A plot of the pressure is shown below:

The instantaneous pressure value fluctuates widely over the course of the equilibration run, but this behavior is not unexpected. (Why do you think the instantaneous pressure fluctuates so much?) Over the course of the equilibration, the average value of the pressure is around 1 bar.

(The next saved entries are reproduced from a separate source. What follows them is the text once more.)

(** * Thunder Bot: the clan approval workflow

    A shallow embedding of the clan handlers of the bot: the loader of
    the configuration (src/utils/config.ts), the handler of the [cr:]
    decision buttons, the handler of the signup buttons
    (src/events/di-clan-signup-button.ts) and the commands
    clan-join-request, clan-grant-access and clan-revoke-access
    (src/commands), with the properties of the approval workflow proved
    about them.

    The chat platform (roles, channels, messages, interaction replies) is
    an explicit world that the handlers thread through a small state and
    exception monad; every call the handlers make on it is recorded in a
    trace, with its outcome. *)

From Stdlib Require Import Ascii String QArith.
From stdpp Require Import gmap strings list pretty.

Open Scope string_scope.

(** ** Strings as the handlers use them *)

(** The line feed of the template strings. *)
Definition nl : string := String (Ascii.ascii_of_nat 10) "".

(** [String.prototype.split] with a one-character separator: the fields
    between the occurrences of the separator, empty ones included; the
    result is never empty. *)
Fixpoint split (sep : ascii) (s : string) : list string :=
  match s with
  | "" => [""]
  | String c s' =>
      if Ascii.eqb c sep then "" :: split sep s'
      else match split sep s' with
           | [] => [String c ""]
           | f :: fs => String c f :: fs
           end
  end.

(** [String.prototype.startsWith]. *)
Fixpoint startsWith (s p : string) {struct p} : bool :=
  match p, s with
  | "", _ => true
  | String a p', String b s' => Ascii.eqb a b && startsWith s' p'
  | String _ _, "" => false
  end.

(** JavaScript truthiness of a destructured array element: [undefined]
    and the empty string are falsy. *)
Definition truthy_field (f : option string) : bool :=
  match f with
  | Some s => negb (String.eqb s "")
  | None => false
  end.

(** ** JSON values and the configuration file (src/utils/config.ts) *)

(** The values [JSON.parse] returns.  A number is the value of the
    parsed literal; of a number the code observes only whether it is
    zero. *)
#[warnings="-register-all"]
Inductive json : Type :=
| JNull
| JBool (b : bool)
| JNum (q : Q)
| JStr (s : string)
| JArr (items : list json)
| JObj (props : list (string * json)).

(** Own property of a parsed object; the last binding of a duplicated
    key wins, as in [JSON.parse]. *)
Fixpoint own_property (props : list (string * json)) (k : string) : option json :=
  match props with
  | [] => None
  | (k', v) :: rest =>
      match own_property rest k with
      | Some v' => Some v'
      | None => if String.eqb k' k then Some v else None
      end
  end.

(** What the JavaScript exceptions of the handlers carry. *)
Inductive exn : Type :=
| Error (message : string)
| TypeError (message : string)
| SyntaxError (message : string)
| PlatformError (message : string).

(** [error.message]. *)
Definition message_of (e : exn) : string :=
  match e with
  | Error m | TypeError m | SyntaxError m | PlatformError m => m
  end.

Inductive Result (A : Type) : Type :=
| Ok (a : A)
| Throw (e : exn).
Arguments Ok {A} a.
Arguments Throw {A} e.

(** Property read [v[k]] for the keys the loader reads ([clans] and the
    required fields): [None] is [undefined]; reading a property of
    [null] throws.  Primitives and arrays have none of these keys. *)
Definition get_property (v : json) (k : string) : Result (option json) :=
  match v with
  | JNull => Throw (TypeError ("Cannot read properties of null (reading '" ++ k ++ "')"))
  | JObj props => Ok (own_property props k)
  | _ => Ok None
  end.

(** JavaScript truthiness of a property value. *)
Definition truthy (v : option json) : bool :=
  match v with
  | None => false
  | Some JNull => false
  | Some (JBool b) => b
  | Some (JNum q) => negb (Z.eqb (Qnum q) 0)
  | Some (JStr s) => negb (String.eqb s "")
  | Some (JArr _) => true
  | Some (JObj _) => true
  end.
(** Three entries of the same data abort. *)
Definition abort_entry : entry := mkEntry (regfile data_abort) frame text.
Definition three_aborts : list entry := [abort_entry; abort_entry; abort_entry].

End Sample.

(** ** The other handlers of exception.c *)

Section Advisory.

Context {P : Platform}.


(** [exc_irq], as it is built without [DEBUG_UART_IRQS]. *)
Definition exc_irq (regs : Z) : M unit :=
  src <- get_exception_source false;;
  printf "Exception: IRQ (from %s)\n" [Str src];;
  reason <- read32 0x23b102004;;
  mpidr <- mrs MPIDR_EL1;;
  printf " type: %d num: %d mpidr: %lx\n"
         [Int (Z.shiftr reason 16); Int (Z.land reason 0xffff); Int mpidr].

End Advisory.

(** *** Reading the console *)

(** The format of a [printf] line, the text of a [uart_puts] line. *)
Definition fmt_of (o : out) : string :=
  match o with
  | Printf fmt _ => fmt
  | Puts s => s
  end.

(** The formats of the lines of a report, for a core in or out of the
    guarded level and of the efficiency or the performance kind. *)
Definition report_formats (gl e : bool) : list string :=
  [ "Exception taken from %s\n";
    "Running in %s\n";
    "MPIDR: 0x%lx\n";
    "Registers: (@%p)\n";
    "  x0-x3: %016lx %016lx %016lx %016lx\n";
    "  x4-x7: %016lx %016lx %016lx %016lx\n";
    " x8-x11: %016lx %016lx %016lx %016lx\n";
    "x12-x15: %016lx %016lx %016lx %016lx\n";
    "x16-x19: %016lx %016lx %016lx %016lx\n";
    "x20-x23: %016lx %016lx %016lx %016lx\n";
    "x24-x27: %016lx %016lx %016lx %016lx\n";
    "x28-x30: %016lx %016lx %016lx\n";
    "PC:       0x%lx (rel: 0x%lx)\n";
    "SP:       0x%lx\n";
    "SPSR_EL1: 0x%lx\n" ]
  ++ (if gl then ["ASPSR:    0x%lx\n"] else [])
  ++ [ "FAR_EL1:  0x%lx\n";
       "ESR_EL1:  0x%lx (%s)\n";
       "L2C_ERR_STS: 0x%lx\n";
       "L2C_ERR_ADR: 0x%lx\n";
       "L2C_ERR_INF: 0x%lx\n" ]
  ++ (if e
      then ["E_LSU_ERR_STS: 0x%lx\n"; "E_FED_ERR_STS: 0x%lx\n";
            "E_MMU_ERR_STS: 0x%lx\n"]
      else ["LSU_ERR_STS: 0x%lx\n"; "FED_ERR_STS: 0x%lx\n";
            "MMU_ERR_STS: 0x%lx\n"]).

(** The letters after the first of a mode label, by selector nibble. *)
Definition mode_suffix (nibble : Z) : option string :=
  match nibble with
  | 0x0 => Some "L0t"
  | 0x4 => Some "L1t"
  | 0x5 => Some "L1h"
  | 0x8 => Some "L2t"
  | 0x9 => Some "L2h"
  | _ => None
  end.

(** The classes of the class table that carry a label, with their labels. *)
Definition ec_labels : list (Z * string) :=
  flat_map (fun n => match at_index ec_table (Z.of_nat n) with
                     | Some s => [(Z.of_nat n, s)]
                     | None => []
                     end)
           (seq 0 64).

(** No two of the listed classes carry the same label. *)
Fixpoint labels_distinct (l : list (Z * string)) : bool :=
  match l with
  | [] => true
  | (_, s) :: l' =>
      forallb (fun e => negb (String.eqb s (snd e))) l' && labels_distinct l'
  end.

(** ** The machine with its timers and its configuration registers *)

(** The registers exception.c names outside the synchronous path. *)
Inductive ctlreg : Set :=
| VBAR_EL1
| VBAR_EL12
| DAIF
| HCR_EL2
| CNTP_CTL_EL0
| CNTV_CTL_EL0
| CNTP_CTL_EL02
| CNTV_CTL_EL02
| SYS_IMP_APL_PMCR0
| SYS_IMP_APL_UPMCR0
| SYS_IMP_APL_UPMSR.

Definition ctlreg_eq_dec (a b : ctlreg) : {a = b} + {a <> b}.
Proof. decide equality. Defined.

Definition upd_ctl (f : ctlreg -> Z) (c : ctlreg) (v : Z) : ctlreg -> Z :=
  fun r => if ctlreg_eq_dec r c then v else f r.

Record system : Type := mkSystem {
  core : machine;          (* the machine of the synchronous path *)
  ctlregs : ctlreg -> Z    (* the cells of the other registers *)
}.

(** What the FIQ handler and the initialisation take from cpu_regs.h and
    from the linker. *)
Class Board : Type := {
  _vectors_start : Z;
  _el1_vectors_start : Z;
  PMCR0_IMODE_MASK : Z;
  PMCR0_IMODE_FIQ : Z;
  PMCR0_IACT : Z;
  UPMCR0_IMODE_MASK : Z;
  UPMCR0_IMODE_FIQ : Z;
  UPMSR_IACT : Z
}.

Inductive sresult (A : Type) : Type :=
| SNext (a : A) (s : system)
| SDone (s : system)
| SHalt (s : system).

Arguments SNext {A} a s.
Arguments SDone {A} s.
Arguments SHalt {A} s.

Definition Sys (A : Type) : Type := system -> sresult A.

Definition spure {A} (a : A) : Sys A := fun s => SNext a s.

Definition sbind {A B} (c : Sys A) (k : A -> Sys B) : Sys B :=
  fun s =>
    match c s with
    | SNext a s' => k a s'
    | SDone s' => SDone s'
    | SHalt s' => SHalt s'
    end.

Declare Scope system_scope.
Delimit Scope system_scope with system.
Bind Scope system_scope with Sys.

Notation "x <- c1 ;; c2" := (sbind c1 (fun x => c2))
  (at level 61, c1 at next level, right associativity) : system_scope.
Notation "c1 ;; c2" := (sbind c1 (fun _ => c2))
  (at level 61, right associativity) : system_scope.
(** C2. On a constructed label adapter, whose label columns are the columns
    of the schema after the first, [__getitem__] at a valid index returns a
    mapping with a [label] field; its entries are, in column order, what
    [_clean_property] returns on the cell of each label column of the row,
    so there are as many as label columns ([num_labels]).  The row is taken
    to have a text cell that the tokenizer encodes and label cells that are
    missing or numbers. *)
Theorem RegressionDataset_getitem_label
    fs load_dataset tokenizer path block_size out self out' n i line text enc :
  RegressionDataset.__init__ fs load_dataset tokenizer path block_size out
    = (Ok self, out') →
  RegressionDataset.__len__ self = (Ok n, self) →
  0 ≤ i < n →
  rows (RegressionDataset.dataset self) !! Z.to_nat i = Some line →
  line !! RegressionDataset.smiles_column self = Some text →
  tokenizer text (RegressionDataset.options block_size) = Ok enc →
  labels_cleanable self line →
  features (RegressionDataset.dataset self)
    = RegressionDataset.smiles_column self :: RegressionDataset.label_columns self ∧
  ∃ example label,
    RegressionDataset.__getitem__ i self = (Ok example, self) ∧
    example !! "label" = Some label ∧
    Forall2 (fun c y => ∃ v, line !! c = Some v ∧ _clean_property v = Ok y)
      (RegressionDataset.label_columns self) (tensor_data label) ∧
    tensor_len label = length (RegressionDataset.label_columns self) ∧
    Z.of_nat (tensor_len label) = RegressionDataset.num_labels self.
Proof.
  intros Hinit Hlen Hi Hline Htext Henc Hrow.
  apply RegressionDataset_init_inv in Hinit
    as (df & _ & _ & Htok & Hbs & Hcols & Hnum & Hn).
  unfold RegressionDataset.__len__, gets in Hlen. injection Hlen as <-.
  split; [exact Hcols|].
  rewrite Hn in Hi.
  destruct (dataset_getitem_valid _ i Hi) as (line' & Hline' & Hget).
  assert (line' = line) as -> by congruence.
  eexists. exists {| tensor_data :=
    label_of line <$> RegressionDataset.label_columns self |}.
  split; [|split; [|split; [|split]]].
  - apply RegressionDataset_getitem_returns with text; try done.
    rewrite Htok, Hbs. exact Henc.
  - by rewrite lookup_fmap, lookup_insert_eq.
  - simpl. apply Forall2_fmap_r, Forall_Forall2_diag, Forall_forall.
    intros c Hc. destruct (Hrow c Hc) as (v & Hv & Hclean).
    exists v. split; [done|]. unfold label_of. rewrite Hv.
    by apply clean_property_cleaned.
  - unfold tensor_len. simpl. by rewrite length_fmap.
  - unfold tensor_len. simpl. by rewrite length_fmap, Hnum.
Qed.
(* ===== verification/ThreadPool.v ===== *)
(** * The thread pool

    [utils/async/thread_pool.cpp] and [thread_manager.cpp].  The pool is a state
    machine: each step is what a thread does between two points where another
    thread can come in, that is under the mutex of the queue, or one access to an
    atomic.  A task may ask to be run again; whether it does is up to the task, so
    both are steps. *)

From Stdlib Require Import ZArith Lia.
From stdpp Require Import base numbers list gmap.
From S2P Require Import Prelude.

Local Open Scope Z_scope.

Inductive TASK_PRIORITY := DEFAULT | WORKER.

#[export] Instance TASK_PRIORITY_eq_dec : EqDecision TASK_PRIORITY.
Proof. solve_decision. Defined.

Inductive THREAD_KINDS := DISK_IO | COMMON.

#[export] Instance THREAD_KINDS_eq_dec : EqDecision THREAD_KINDS.
Proof. solve_decision. Defined.

(** [AsyncTaskWrap]: the pointer to the task is its name. *)
Record AsyncTaskWrap := mkTask { task_ptr : nat; priority : TASK_PRIORITY }.

#[export] Instance AsyncTaskWrap_eq_dec : EqDecision AsyncTaskWrap.
Proof. solve_decision. Defined.

(** Where a thread of the pool is in [_pool_logic]. *)
Inductive worker :=
  | Waiting                         (** at the head of the loop *)
  | Running (task : AsyncTaskWrap)  (** in [task->apply] *)
  | Recalled (task : AsyncTaskWrap) (** [apply] has asked for another run *)
  | Pushing (task : AsyncTaskWrap)  (** before [pushTaskToQueue] *)
  | Finishing                       (** before [--_task_runned] *)
  | Exited.

#[export] Instance worker_eq_dec : EqDecision worker.
Proof. solve_decision. Defined.

Module ThreadPool.

Record t := mk {
  _in_queue : list AsyncTaskWrap;
  _stop_flag : bool;
  _is_stoped : bool;
  _task_runned : Z;
  _threads : list worker;
  (** the callers of [post] that have read [_is_stoped] and not yet pushed *)
  posting : list AsyncTaskWrap;
  (** the results whose lock is free *)
  unlocked : list AsyncTaskWrap;
}.

Definition make (threads_count : nat) : t := mk [] false false 0 (replicate threads_count Waiting) [] [].

Definition set_queue (q : list AsyncTaskWrap) (p : t) : t :=
  mk q (_stop_flag p) (_is_stoped p) (_task_runned p) (_threads p) (posting p) (unlocked p).
Definition set_runned (n : Z) (p : t) : t :=
  mk (_in_queue p) (_stop_flag p) (_is_stoped p) n (_threads p) (posting p) (unlocked p).
Definition set_thread (num : nat) (w : worker) (p : t) : t :=
  mk (_in_queue p) (_stop_flag p) (_is_stoped p) (_task_runned p) (<[num := w]> (_threads p)) (posting p) (unlocked p).
Definition unlock_result (task : AsyncTaskWrap) (p : t) : t :=
  mk (_in_queue p) (_stop_flag p) (_is_stoped p) (_task_runned p) (_threads p) (posting p) (task :: unlocked p).
Definition set_stop_flag (p : t) : t :=
  mk (_in_queue p) true (_is_stoped p) (_task_runned p) (_threads p) (posting p) (unlocked p).
Definition set_stoped (p : t) : t :=
  mk (_in_queue p) (_stop_flag p) true (_task_runned p) (_threads p) (posting p) (unlocked p).

Definition set_posting (l : list AsyncTaskWrap) (p : t) : t :=
  mk (_in_queue p) (_stop_flag p) (_is_stoped p) (_task_runned p) (_threads p) l (unlocked p).

(** The loop over the queue that chooses the next task. *)
Fixpoint pick (task : option AsyncTaskWrap) (q : list AsyncTaskWrap) : option AsyncTaskWrap :=
  match q with
  | [] => task
  | v :: q =>
    match task with
    | None => if decide (priority v ≠ WORKER) then Some v else pick (Some v) q
    | Some tk =>
      if decide (priority v = DEFAULT ∧ priority tk = WORKER) then Some v else pick (Some tk) q
    end
  end.

(** [erase(find(task))] *)
Fixpoint erase (task : AsyncTaskWrap) (q : list AsyncTaskWrap) : list AsyncTaskWrap :=
  match q with
  | [] => []
  | v :: q => if decide (v = task) then q else v :: erase task q
  end.

Definition pushTaskToQueue (task : AsyncTaskWrap) (p : t) : t := set_queue (_in_queue p ++ [task]) p.

(** The first half of [post]: without a result when the pool has been stopped. *)
Definition post (task : AsyncTaskWrap) (p : t) : t * bool :=
  if _is_stoped p then (p, false) else (set_posting (task :: posting p) p, true).

(** The second half. *)
Definition post_push (task : AsyncTaskWrap) (p : t) : t :=
  set_posting (erase task (posting p)) (pushTaskToQueue task p).

(** The body of the critical section of the thread [num], once it has been woken. *)
Definition take_task (num : nat) (p : t) : t :=
  if _stop_flag p then set_thread num Exited p
  else
    match pick None (_in_queue p) with
    | None => p
    | Some task =>
      set_thread num (Running task)
        (set_queue (erase task (_in_queue p)) (set_runned (_task_runned p + 1) p))
    end.

(** [apply] has returned; [false] unlocks the result. *)
Definition applied (num : nat) (task : AsyncTaskWrap) (need_continue : bool) (p : t) : t :=
  if need_continue then set_thread num (Recalled task) p
  else set_thread num Finishing (unlock_result task p).

(** A task that is to be called again goes back to the queue when others wait. *)
Definition after_recall (num : nat) (task : AsyncTaskWrap) (p : t) : t :=
  if negb (bool_decide (_in_queue p = [])) || _stop_flag p || bool_decide (priority task = WORKER)
  then set_thread num (Pushing task) p
  else set_thread num (Running task) p.

Definition push_back (num : nat) (task : AsyncTaskWrap) (p : t) : t :=
  set_thread num Finishing (pushTaskToQueue task p).

Definition finish (num : nat) (p : t) : t := set_thread num Waiting (set_runned (_task_runned p - 1) p).

(** [flush] ends when this holds, which it reads while it has the mutex. *)
Definition flush_done (p : t) : bool :=
  (bool_decide (_in_queue p = []) || forallb (fun v => bool_decide (priority v = WORKER)) (_in_queue p)) &&
  (_task_runned p =? 0).

Definition active_works (p : t) : Z := Z.of_nat (length (_in_queue p)) + _task_runned p.

(** The list has the tasks that came into the queue, in order. *)
Inductive step : list AsyncTaskWrap → t → list AsyncTaskWrap → t → Prop :=
  | step_post posted task p : step posted p posted (post task p).1
  | step_post_push posted task p : task ∈ posting p → step posted p (posted ++ [task]) (post_push task p)
  | step_take posted num p : _threads p !! num = Some Waiting → _stop_flag p = true ∨ _in_queue p ≠ [] →
      step posted p posted (take_task num p)
  | step_apply posted num task need_continue p : _threads p !! num = Some (Running task) →
      step posted p posted (applied num task need_continue p)
  | step_recall posted num task p : _threads p !! num = Some (Recalled task) →
      step posted p posted (after_recall num task p)
  | step_push posted num task p : _threads p !! num = Some (Pushing task) →
      step posted p posted (push_back num task p)
  | step_finish posted num p : _threads p !! num = Some Finishing → step posted p posted (finish num p)
  | step_stop posted p : step posted p posted (set_stop_flag p)
  | step_join posted p : _stop_flag p = true → Forall (eq Exited) (_threads p) →
      step posted p posted (set_stoped p).

Inductive reachable (threads_count : nat) : list AsyncTaskWrap → t → Prop :=
  | reach_start : reachable threads_count [] (make threads_count)
  | reach_step posted p posted' p' : reachable threads_count posted p →
      step posted p posted' p' → reachable threads_count posted' p'.

(** Any number of steps. *)
Inductive runs : list AsyncTaskWrap → t → list AsyncTaskWrap → t → Prop :=
  | runs_refl posted p : runs posted p posted p
  | runs_step posted p posted1 p1 posted2 p2 :
      step posted p posted1 p1 → runs posted1 p1 posted2 p2 → runs posted p posted2 p2.

(** ** The invariant *)

Definition held (w : worker) : list AsyncTaskWrap :=
  match w with
  | Running task | Recalled task | Pushing task => [task]
  | Waiting | Finishing | Exited => []
  end.

Definition busy (w : worker) : bool :=
  match w with Waiting | Exited => false | _ => true end.

Definition busy_count (ws : list worker) : Z := Z.of_nat (length (base.filter (fun w => busy w = true) ws)).

Definition all_held (ws : list worker) : list AsyncTaskWrap := concat (held <$> ws).

Record inv (threads_count : nat) (posted : list AsyncTaskWrap) (p : t) : Prop := {
  i_runned : _task_runned p = busy_count (_threads p);
  i_tasks : posted ≡ₚ _in_queue p ++ all_held (_threads p) ++ unlocked p;
  i_count : length (_threads p) = threads_count;
  i_stop : _stop_flag p = false → Exited ∉ _threads p;
  i_joined : _is_stoped p = true → Forall (eq Exited) (_threads p);
}.

Abbreviation occ := (count_occ AsyncTaskWrap_eq_dec).

Lemma perm_occ l l' : l ≡ₚ l' ↔ ∀ x, occ l x = occ l' x.
Proof. apply Permutation_count_occ. Qed.

(** A thread that goes from [w] to [w']. *)
Lemma busy_insert ws num w w' : ws !! num = Some w →
  busy_count (<[num := w']> ws) = busy_count ws - (if busy w then 1 else 0) + (if busy w' then 1 else 0).
Proof.
  intros Hw. rewrite <- (take_drop_middle ws num w Hw) at 2.
  rewrite (insert_take_drop ws num w') by (by eapply lookup_lt_Some). unfold busy_count.
  rewrite !filter_app, !filter_cons, !length_app.
  destruct (busy w), (busy w'); repeat case_decide; try done; cbn [length]; lia.
Qed.

Lemma held_insert ws num w w' x : ws !! num = Some w →
  (occ (all_held (<[num := w']> ws)) x + occ (held w) x = occ (all_held ws) x + occ (held w') x)%nat.
Proof.
  intros Hw. rewrite <- (take_drop_middle ws num w Hw) at 2.
  rewrite (insert_take_drop ws num w') by (by eapply lookup_lt_Some).
  unfold all_held. rewrite !fmap_app, !fmap_cons, !concat_app. cbn [concat].
  rewrite !count_occ_app. lia.
Qed.

Lemma erase_perm task q : task ∈ q → q ≡ₚ task :: erase task q.
Proof.
  induction q as [|v q IH]; intros Hin; [by apply elem_of_nil in Hin|]. cbn [erase].
  destruct (decide (v = task)) as [->|Hne]; [done|].
  apply elem_of_cons in Hin as [->|Hin]; [done|]. rewrite (IH Hin) at 1. constructor.
Qed.

(** The task that is chosen: the first of the default priority, or, if there is none,
    the first. *)
Record picked (q : list AsyncTaskWrap) (task : AsyncTaskWrap) : Prop := {
  pk_first : ∃ q1 q2, q = q1 ++ task :: q2 ∧ Forall (fun v => priority v = WORKER) q1 ∧
    (priority task = WORKER → q1 = [] ∧ Forall (fun v => priority v = WORKER) q2);
}.

Lemma pick_worker tk q : priority tk = WORKER → ∃ task, pick (Some tk) q = Some task ∧ picked (tk :: q) task.
Proof.
  intros Htk. cut (∀ q0, Forall (fun v => priority v = WORKER) q0 → ∃ task, pick (Some tk) q = Some task ∧
    picked (tk :: q0 ++ q) task); [intros Hc; by apply (Hc [])|].
  induction q as [|v q IH]; intros q0 H0; cbn [pick].
  - exists tk. split; [done|]. split. exists [], q0. rewrite app_nil_r. done.
  - case_decide as Hv.
    + exists v. split; [done|]. split. exists (tk :: q0), q. split; [done|]. split; [by constructor|].
      intros Hw. destruct Hv. congruence.
    + destruct (IH (q0 ++ [v])) as (task & E & Hp).
      * apply Forall_app. split; [done|]. apply Forall_singleton. destruct (priority v); [|done].
        exfalso. by apply Hv.
      * exists task. split; [done|]. by rewrite <- app_assoc in Hp.
Qed.

Lemma pick_ok q : q ≠ [] → ∃ task, pick None q = Some task ∧ picked q task.
Proof.
  destruct q as [|v q]; [done|]. intros _. cbn [pick]. case_decide as Hv.
  - exists v. split; [done|]. split. by exists [], q.
  - apply pick_worker. by destruct (priority v).
Qed.

Lemma picked_elem q task : picked q task → task ∈ q.
Proof. intros [(q1 & q2 & -> & _)]. set_solver. Qed.

Lemma inv_make n : inv n [] (make n).
Proof.
  split; cbn.
  - unfold busy_count. by induction n.
  - rewrite app_nil_r. by induction n.
  - apply length_replicate.
  - intros _ Hin. apply elem_of_replicate in Hin as [? _]. done.
  - done.
Qed.

(** A step of one thread that keeps the other parts in balance. *)
Lemma inv_thread n posted p num w w' q run un :
  inv n posted p → _threads p !! num = Some w → w ≠ Exited → w' ≠ Exited ∨ _stop_flag p = true →
  run = _task_runned p - (if busy w then 1 else 0) + (if busy w' then 1 else 0) →
  held w ++ _in_queue p ++ unlocked p ≡ₚ held w' ++ q ++ un →
  inv n posted (mk q (_stop_flag p) (_is_stoped p) run (<[num := w']> (_threads p)) (posting p) un).
Proof.
  intros [I1 I2 I3 I4 I5] Hw Hx He Hr Hp. rewrite perm_occ in I2; rewrite perm_occ in Hp.
  split; cbn [_task_runned _threads _in_queue unlocked _stop_flag].
  - rewrite (busy_insert _ _ w) by done. by rewrite <- I1.
  - apply perm_occ. intros x. specialize (I2 x). specialize (Hp x). pose proof (held_insert _ num w w' x Hw) as Hh.
    rewrite !count_occ_app in *. lia.
  - by rewrite length_insert.
  - intros Hs (k & Hk)%list_elem_of_lookup_1. apply list_lookup_insert_Some in Hk as [(_ & -> & _)|[_ Hk]].
    + by destruct He; congruence.
    + by apply (I4 Hs), (list_elem_of_lookup_2 _ k).
  - intros Hs. specialize (I5 Hs). rewrite Forall_lookup in I5. by destruct (Hx (eq_sym (I5 _ _ Hw))).
Qed.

Often you will perform several equilibration steps to reach the desired target ensemble. Some common equilibration work-flows are show below. This figure taken from LivingJ.Comp.Mol.Sci.2019,1(1),5957

Note: the NPT equilibration here is short for the purpose of this tutorial. In practice, you should run a longer equilibration in the NPT ensemble and make sure the system is properly equilibrated by checking the RMSD

Production Run

Once the system has been equilibrated we can run a longer production run. Here we will perform the simulation in the NVT ensemble using the following mdp file production_nvt.mdp

in the production_nvt.mdp file we have extended the simulation time to 5 ns:

nsteps		= 2500000	; 2 * 2500000 = 50000 ps (5 ns)
dt		    = 0.002		; 2 fs

This is a short production run for this tutorial. For an actual production run, you would need to run the simulation for much longer.

Again, we use the grompp command:

gmx grompp -f production_nvt.mdp -c npt.gro -p 1ubq.top -o production_nvt.tpr -r npt.gro -t npt.cpt

where npt.gro is the final structure from the above npt equilibration and npt.cpt is the checkpoint file from the previous npt equilibration. And we run the production molecular dynamics as follows:

gmx mdrun -v -s production_nvt.tpr -deffnm production_nvt

This may take some time if running on a personal PC. Once it is finished you can check out the Analyzing a MD trajectory tutorial.

To run the job in the background in Linux, use the nohup command:

nohup gmx mdrun -v -s production_nvt.tpr -deffnm production_nvt >& nohup.log &

This will run the calculation in the background. Don’t forget to check the nohup.log file for any errors. Monitor the simulation progress using:

tail -f nohup.log

Extending the simulation time

Often we need to extend a simulation to add more time to the trajectory. For example, let’s say you have run a simulation for 100 ns and now want to extend the run to 200 ns. This can be done using the convert-tpr command. For example, if you want to extend the production_nvt.tpr file by 100 ns (100,000 ps), you can create a new tpr file using:

gmx convert-tpr -s production_nvt.tpr -o production_nvt_run2.tpr -extend 100000

Here the -extend signals how long to extend the simulation (in ps). Then, you can run the extended simulation using the checkpoint file:

gmx mdrun -v -s production_nvt_run2.tpr -cpi production_nvt.cpt -deffnm production_nvt_run2 -noappend

Note the -cpi signals to continue from the most recent checkpoint file from our previous simulation. The -noappend signals to not append to the previous outputs. In this case, you will get new output files with the prefix production_nvt_run2. Instead, if you want to append to the previous output files to generate one long continuous run, you can use:

gmx mdrun -s production_nvt_run2.tpr -cpi production_nvt.cpt -deffnm production_nvt

This will append the outputs to the previous production_nvt output files. Note that if you used the -deffnm in your original run, and you want appending, then your continuations must also use -deffnm. Appending will not work if any output files have been modified or removed after the mdrun wrote them.